● Exercise brief
Every line of the material below that contains the string "intros" must appear in the answer.
━━━━━━━━━━
(** One [POST /api/alert] as the event loop serves it: the request and
    the readings of [Date.now()] and [new Date().toISOString()] taken
    while it is served. *)
Record call : Type := Call {
  call_req : request;
  call_now : Z;
  call_iso : string
}.

(** The object the handler pushes for a call: the body after
    [alert.time = ...]. *)
Definition stamped (c : call) : JSON :=
  assign (req_body (call_req c)) "time" (JStr (call_iso c)).

Section Serve.
Variable hashIp : string → string.

(** Requests are served one after the other, each to completion. *)
Fixpoint serve (calls : list call) (s : server) : list response * server :=
  match calls with
  | [] => ([], s)
  | c :: rest =>
      let '(r, s1) :=
        post_api_alert hashIp (call_req c) (call_now c) (call_iso c) s in
      let '(rs, s2) := serve rest s1 in
      (r :: rs, s2)
  end.

(** What the limiter sees of a run: the key and the clock of each
    call. *)
Definition limiter_calls (calls : list call) : list (string * Z) :=
  map (λ c, (hashIp (req_ip (call_req c)), call_now c)) calls.
End Serve.

(** The answer to a call given the limiter's verdict, when the file
    reads as an array and the write goes through. *)
Definition healthy_answer (c : call) (v : verdict) : response :=
  match v with
  | too_many_requests => TooManyRequests
  | next => if rejected (req_body (call_req c)) then InvalidInput
            else AlertSaved
  end.

(** The records a call contributes to the file, given its answer. *)
Definition saved (c : call) (r : response) : list JSON :=
  match r with
  | AlertSaved => [stamped c]
  | _ => []
  end.

(** The array on disk after requests that added the records [new] to a
    file that held [items]: each save writes the whole array anew, so
    once a record has been added every record is as [JSON.stringify]
    writes it; with nothing added the file is not written at all. *)
Definition rewritten (items new : list JSON) : list JSON :=
  match new with
  | [] => items
  | _ => map as_written (items ++ new)
  end.

(** The records [initAlertsFile] keeps: those of a file that already
    holds an array. *)
Definition kept (st : storage) : list JSON :=
  match st with
  | File c => items_of c
  | _ => []
  end.

(** The answer is the limiter's 429. *)
Definition refused (r : response) : bool :=
  match r with
  | TooManyRequests => true
  | _ => false
  end.

(** The disk refuses [writeFileSync(ALERTS_FILE, ...)]. *)
Definition write_refused (d : disk) : bool :=
  match store d with
  | NoDir | Unreadable => true
  | NoFile | File _ => negb (write_ok d)
  end.

(** The file, if there and readable, does not hold JSON for something
    other than an array. *)
Definition reads_as_array (st : storage) : bool :=
  match st with
  | File c => negb (parses_to_non_array c)
  | _ => true
  end.

(** The names of an object's properties, in order. *)
Definition keys (props : list (string * JSON)) : list string := props.*1.

(** The [fs] calls in a trace that change the disk. *)
Definition mutating (ev : io_event) : bool :=
  match ev with
  | Mkdir | Write _ => true
  | _ => false
  end.

End Run.

(** ** Sample requests *)

Module Samples.
Import Json Store RateLimit Service.

(** A stand-in for the digest. *)
Definition tagged (ip : string) : string := ("sha256:" ++ ip)%string.

Definition iso0 : string := "2024-01-01T00:00:00.000Z".

(** A disk whose file is the empty array and that takes writes. *)
Definition fresh_disk : disk := Disk (File (Document (JArr []))) true true [].

Definition blank_alert : JSON :=
  JObj [("type", JStr EmptyString); ("message", JStr EmptyString); ("severity", JStr "LOW")]%string.

Definition port_scan : JSON :=
  JObj [("type", JStr "port-scan"); ("message", JStr "5 ports probed");
        ("severity", JStr "HIGH"); ("time", JStr "yesterday");
        ("sensor", JNum (Finite 7))]%string.

(** A well-formed alert with a reading that overflowed: the client sent
    the literal [1e999], which [JSON.parse] reads as infinity. *)
Definition overflow_alert : JSON :=
  JObj [("type", JStr "port-scan"); ("message", JStr "5 ports probed");
        ("severity", JStr "HIGH"); ("sensor", JNum (Infinity false))]%string.

(** A table in which the caller 10.0.0.1 has used up its window. *)
Definition busy_table : table := {[ tagged "10.0.0.1" := Entry 20 0 ]}.

End Samples.

(** * Properties *)

Import Json Store RateLimit Service Samples.

(** ** The sweep *)

Lemma cleanup_loop_lookup now keys (m : table) k :
  cleanup_loop now keys m !! k =
  e ← m !! k; if bool_decide (k ∈ keys) && expired now e then None else Some e.
Proof.
  revert m. induction keys as [|key rest IH]; intros m; simpl.
  - by destruct (m !! k).
  - destruct (m !! key) as [e|] eqn:Hkey.
    + destruct (expired now e) eqn:Hexp; rewrite IH.
      * destruct (decide (k = key)) as [->|Hne].
        -- rewrite lookup_delete_eq, Hkey. simpl.
           rewrite bool_decide_eq_true_2 by apply list_elem_of_here.
           by rewrite Hexp.
        -- rewrite lookup_delete_ne by done.
           destruct (m !! k) as [e'|]; simpl; [|done].
           destruct (expired now e'); [|by rewrite !andb_false_r].
           rewrite !andb_true_r.
           rewrite (bool_decide_ext (k ∈ rest) (k ∈ key :: rest)); [done|].
           rewrite elem_of_cons. tauto.
      * destruct (m !! k) as [e'|] eqn:Hk; simpl; [|done].
        destruct (expired now e') eqn:He'; [|by rewrite !andb_false_r].
        rewrite !andb_true_r.
        rewrite (bool_decide_ext (k ∈ rest) (k ∈ key :: rest)); [done|].
        rewrite elem_of_cons. split; [tauto|].
        intros [->|?]; [congruence | done].
    + rewrite IH. destruct (m !! k) as [e'|] eqn:Hk; simpl; [|done].
      destruct (expired now e') eqn:He'; [|by rewrite !andb_false_r].
      rewrite !andb_true_r.
      rewrite (bool_decide_ext (k ∈ rest) (k ∈ key :: rest)); [done|].
      rewrite elem_of_cons. split; [tauto|].
      intros [->|?]; [congruence | done].
Qed.

Lemma Object_keys_spec (m : table) k e : m !! k = Some e → k ∈ Object_keys m.
Proof.
  intros Hk. unfold Object_keys. apply list_elem_of_fmap.
  exists (k, e). split; [done|]. by apply elem_of_map_to_list.
Qed.

Lemma cleanup_lookup now (m : table) k :
  cleanupRateLimitMap now m !! k =
  e ← m !! k; if expired now e then None else Some e.
Proof.
  unfold cleanupRateLimitMap. rewrite cleanup_loop_lookup.
  destruct (m !! k) as [e|] eqn:Hk; simpl; [|done].
  rewrite bool_decide_eq_true_2 by eauto using Object_keys_spec. done.
Qed.

Lemma cleanup_lookup_Some now (m : table) k e :
  cleanupRateLimitMap now m !! k = Some e ↔
  m !! k = Some e ∧ expired now e = false.
Proof.
  rewrite cleanup_lookup. destruct (m !! k) as [e'|]; simpl.
  - destruct (expired now e') eqn:He'; split.
    + done.
    + intros [[= ->] ?]. congruence.
    + by intros [= ->].
    + by intros [[= ->] _].
  - split; [done | by intros [? _]].
Qed.

Lemma cleanup_lookup_fresh now (m : table) k e :
  cleanupRateLimitMap now m !! k = Some e → now - start e ≤ RATE_LIMIT_WINDOW_MS.
Proof.
  intros [_ He]%cleanup_lookup_Some. unfold expired in He.
  apply bool_decide_eq_false in He. lia.
Qed.


(** ** The limiter's decision *)

(** [rateLimit] with the sweep's effect on the caller's own entry worked
    out: the lookup after the sweep finds the entry exactly when it was
    there and still in its window. *)
Lemma rateLimit_unfold key now (m : table) :
  rateLimit key now m =
  let swept := cleanupRateLimitMap now m in
  match m !! key with
  | None => (next, <[key := Entry 1 now]> swept)
  | Some e =>
      if expired now e then (next, <[key := Entry 1 now]> swept)
      else if bool_decide (count e >= MAX_REQUESTS_PER_WINDOW)
      then (too_many_requests, swept)
      else (next, <[key := Entry (count e + 1) (start e)]> swept)
  end.
Proof.
  unfold rateLimit. cbv zeta. rewrite cleanup_lookup.
  destruct (m !! key) as [e|]; simpl; [|done].
  destruct (expired now e) eqn:He; [done|]. by rewrite He.
Qed.

Lemma cleanup_keeps_live now (m : table) key e :
  m !! key = Some e → expired now e = false →
  cleanupRateLimitMap now m !! key = Some e.
Proof. intros. by apply cleanup_lookup_Some. Qed.

Lemma rateLimit_increments key now (m : table) e :
  m !! key = Some e → now - start e ≤ RATE_LIMIT_WINDOW_MS →
  count e < MAX_REQUESTS_PER_WINDOW →
  (rateLimit key now m).1 = next ∧
  (rateLimit key now m).2 !! key = Some (Entry (count e + 1) (start e)).
Proof.
  intros Hm Hwin Hcnt. rewrite rateLimit_unfold. cbv zeta. rewrite Hm.
  unfold expired. rewrite bool_decide_eq_false_2 by lia.
  rewrite bool_decide_eq_false_2 by lia. simpl.
  by rewrite lookup_insert_eq.
Qed.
━━━━━━━━━━
● Written solution
  revert m. induction keys as [|key rest IH]; intros m; simpl.
        intros [->|?]; [congruence | done].
      intros [->|?]; [congruence | done].
  intros Hk. unfold Object_keys. apply list_elem_of_fmap.
    + intros [[= ->] ?]. congruence.
    + by intros [= ->].
    + by intros [[= ->] _].
  - split; [done | by intros [? _]].
  intros [_ He]%cleanup_lookup_Some. unfold expired in He.
Proof. intros. by apply cleanup_lookup_Some. Qed.
  intros Hm Hwin Hcnt. rewrite rateLimit_unfold. cbv zeta. rewrite Hm.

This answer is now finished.